Notes

INTRODUCTION

1. Copyright laws vary from country to country and pertain to music composed after the start of the twentieth century, when these laws went into effect, and are generally based on the number of years since the death of the composer.

2. According to Otto Klemperer, who assisted Mahler for the world premiere of his Symphony no. 8 in 1910, “he always wanted more clarity, more sound, more dynamic contrast. At one point during rehearsals he turned to us and said, ‘If, after my death, something doesn’t sound right, then change it. You have not only a right but a duty to do so.’ ” Peter Heyworth, Otto Klemperer: His Life and Times (Cambridge, UK: Cambridge University Press, 1983), p. 48.

CHAPTER I

1. It would have been a surprise to both composers that their music is still played centuries after their deaths. There was no such thing as “new music” in their day, because all music was new, and rarely did anyone—including composers—know, or show much interest in, music that was older than one generation.

2. The four beats could be notated as four quarter notes per bar or four half notes or four anything notes. At a certain point, the quarter note became the default note length, and thus we have 4/4 time. A waltz, which is in three, is usually noted as three quarter notes per measure, and thus is known as three-quarter time. It does not mean three quarters as in “¾ of a cup of sugar.” It means that there are three quarter notes in each measure or bar.

3. The metronome is a clocklike device that ticks a precise tempo or speed measured against a minute. A pulse of 60 means 60 ticks per minute, or one a second. A pulse of 120 is twice as fast, or one beat every half second.

4. This often-told history is probably more complicated, but let us leave this to a simple fact: opera started being composed in Italy around 1600 as a direct result of the astonishing findings about our Greek ancestors’ theater—which was musical theater.

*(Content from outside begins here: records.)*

(** * django-flag: the limit policy and the flag-recording function of
      [flag/models.py], embedded as Rocq functions over an explicit store. *)

From Stdlib Require Import ZArith Lia.
From stdpp Require Import gmap strings list fin_maps pretty.

(** ** Python values read by the module *)

(** A limit of [flag.settings]: Python [None] (nothing configured) or an
    integer. *)
Definition setting : Type := option Z.

(** Truth value of a setting, as [if not LIMIT:] tests it: [None] and [0]
    are false, every other integer is true. *)
Definition truthy (s : setting) : bool :=
  match s with
  | None => false
  | Some z => negb (z =? 0)%Z
  end.

(** [n < s] and [n >= s] for an integer [n].  The module is Python 2 code
    ([except E, e:]), where [None] orders below every integer. *)
Definition py_lt (n : Z) (s : setting) : bool :=
  match s with
  | None => false
  | Some z => (n <? z)%Z
  end.

Definition py_ge (n : Z) (s : setting) : bool :=
  match s with
  | None => true
  | Some z => (z <=? n)%Z
  end.

(** The names of [flag.settings].  [models.py] imports the two limits;
    [ALLOW_COMMENTS] is the comment switch the test-suite sets ([True]:
    a comment is required, [False]: comments are disallowed), which
    [models.py] does not import. *)
Record Settings := mkSettings {
  LIMIT_SAME_OBJECT_FOR_USER : setting;
  LIMIT_FOR_OBJECT : setting;
  ALLOW_COMMENTS : bool
}.

(** ** Exceptions and results *)

Inductive Exception :=
  | ContentAlreadyFlaggedByUserException (msg : string)
  | ContentFlaggedEnoughException (msg : string)
  | DoesNotExist
  | DatabaseError.

Inductive result (A : Type) :=
  | Return (a : A)
  | Raise (e : Exception).
Arguments Return {A} a.
Arguments Raise {A} e.

(** The two subclasses of [FlagException] that report a reached limit. *)
Definition is_limit_error (e : Exception) : bool :=
  match e with
  | ContentAlreadyFlaggedByUserException _ => true
  | ContentFlaggedEnoughException _ => true
  | _ => false
  end.

Definition raises {A} (r : result A) : bool :=
  match r with
  | Return _ => false
  | Raise _ => true
  end.

(** ** The two models *)

(** A [FlaggedContent] row.  [unique_together] makes the pair
    [(content_type, object_id)] a key of the table; rows are identified by
    it, and it stands for the primary key. *)
Record FlaggedContent := mkFlaggedContent {
  content_type : nat;
  object_id : nat;
  creator : option nat;
  status : string;
  moderator : option nat;
  count : nat
}.

Definition pk (self : FlaggedContent) : nat * nat :=
  (content_type self, object_id self).

Definition set_count (n : nat) (self : FlaggedContent) : FlaggedContent :=
  {| content_type := content_type self; object_id := object_id self;
     creator := creator self; status := status self;
     moderator := moderator self; count := n |}.

(** A [FlagInstance] row; [flagged_content] is the foreign key. *)
Record FlagInstance := mkFlagInstance {
  flagged_content : nat * nat;
  user : nat;
  when_added : nat;
  when_recalled : option nat;
  comment : option string
}.

Definition set_when_recalled (t : option nat) (fi : FlagInstance) : FlagInstance :=
  {| flagged_content := flagged_content fi; user := user fi;
     when_added := when_added fi; when_recalled := t;
     comment := comment fi |}.

(** The store: both tables, and the [content_flagged] signals sent so far
    (each with its [flagged_content] and [flagged_instance] arguments). *)
Record Store := mkStore {
  flaggedcontent_table : gmap (nat * nat) FlaggedContent;
  flaginstance_table : list FlagInstance;
  content_flagged_sent : list (FlaggedContent * FlagInstance)
}.

Definition empty_store : Store :=
  {| flaggedcontent_table := ∅; flaginstance_table := [];
     content_flagged_sent := [] |}.

(** ** Store-and-exception monad *)

Definition M (A : Type) : Type := Store → Store * result A.

#[global] Instance M_ret : MRet M := λ A a st, (st, Return a).

#[global] Instance M_bind : MBind M := λ A B f m st,
  match m st with
  | (st', Return a) => f a st'
  | (st', Raise e) => (st', Raise e)
  end.

(** A computation that only reads the store. *)
Definition reading {A} (f : Store → result A) : M A := λ st, (st, f st).

(** ** [FlaggedContent] methods *)

Section Methods.
Variable cfg : Settings.

(** [self.flaginstance_set.filter(user=user).count()] *)
Definition count_flags_by_user (st : Store) (self : FlaggedContent) (u : nat) : nat :=
  length (filter (λ fi, flagged_content fi = pk self ∧ user fi = u)
                 (flaginstance_table st)).

Definition can_be_flagged (self : FlaggedContent) : bool :=
  if negb (truthy (LIMIT_FOR_OBJECT cfg)) then true
  else py_lt (Z.of_nat (count self)) (LIMIT_FOR_OBJECT cfg).

Definition assert_can_be_flagged (self : FlaggedContent) : result bool :=
  if negb (can_be_flagged self)
  then Raise (ContentFlaggedEnoughException "Flag limit raised")
  else Return true.

Definition can_be_flagged_by_user (st : Store) (self : FlaggedContent) (u : nat) : bool :=
  if negb (truthy (LIMIT_SAME_OBJECT_FOR_USER cfg)) then true
  else if negb (can_be_flagged self) then false
  else py_lt (Z.of_nat (count_flags_by_user st self u))
             (LIMIT_SAME_OBJECT_FOR_USER cfg).

(** [ungettext(singular, plural, n)] without an active translation. *)
Definition ungettext (singular plural : string) (n : nat) : string :=
  if Nat.eqb n 1 then singular else plural.

(** The message of line 123-129: the plural form carries [%(count)d]. *)
Definition already_flagged_message (n : nat) : string :=
  ungettext "You already flagged this"
            ("You already flagged this " +:+ pretty n +:+ " times") n.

5. Letter by Verdi from July 10, 1871, cited and translated in Hans Busch, Verdi’s Aida: The History of an Opera in Letters and Documents (Minneapolis: University of Minnesota Press, 1978).

CHAPTER 4

1. “Why the oboe?”, you ask. There are conflicting theories, one of which is that the oboe was the instrument with the least flexibility, so everyone had to tune to it. Today, the oboist has an electronic tuning device that generates the precise pitch agreed to by the orchestra and measured in cycles per second. The A-natural you hear at this moment in the concert experience is 440 cycles per second. Some orchestras tune to a higher A, like 444 cycles per second. This creates more brilliance but also more stress on the various instruments. “Why an A-natural?”, you ask. The strings are the original-cast members of the orchestra, and every string instrument—violins, violas, cellos, and basses—has an A string.

2. Rhetorica ad Herennium from ca. 80 BCE is the basis for this technique, known in English as “memory of loci.” It is the oldest surviving book on rhetoric and is still in current usage as a memory aid. Studies have found that those who use it are not necessarily brilliant people. They are merely “memory athletes” due to their training.

CHAPTER 6

1. Leonard Slatkin, Conducting Business (Milwaukee: Amadeus Press, 2012), p. 148.

2. Wrong notes occasionally do appear in well-known classical masterpieces, as in a 1971 critical edition of Schubert’s “Unfinished” Symphony.

3. Arthur Abell, Talks with Great Composers: Candid Conversations with Brahms, Puccini, Strauss and Others (New York: Carol Publishers Group, 1955), pp. 124–25.

4. Filippo Ghignatti, interview by Ben Grauer, Toscanini: The Man Behind the Legend, NBC Radio, 1960s, as quoted in Cesare Civetta, The Real Toscanini (Milwaukee: Amadeus Press, 2012), p. 91. Years later, the American director and conductor Sarah Caldwell (1924–2006) was doing research in the archives of the Milan music publishing house Ricordi when she struck up a conversation with an elderly archivist about the golden age of Puccini and Toscanini. “Yes,” he said, “they were great days, but when the materials would come back to me, they were covered with pencil markings, and it took weeks to erase them.”

5. Carl Bamberger, The Conductor’s Art (New York: McGraw-Hill, 1965).

6. Norman Lebrecht, Slipped Disc, blog posting, April 2, 2016.

7. Roslyn Sulcas, “A Return to the Stage, If Only for a Movie,” The New York Times, May 28, 2016.

CHAPTER 7

1. “At His New Podium Finding a Different Tempo,” The New York Times, January 19, 2016.

2. In the early days of synchronizing music to a sound track, one method was to provide a metronome-like click track for the conductor (and sometimes the orchestra) heard on headphones. It is still in use today, but usually only when music is in a strict and uninflected tempo.

CHAPTER 9

1. During a performance I was conducting at La Scala, Vienna State Opera officials met with Bernstein about producing A Quiet Place there. Lenny told me afterward they wanted A Quiet Place, but only if he conducted it. I said, “That makes me feel bad,” to which he said, “How do you think it makes me feel?” Point well taken.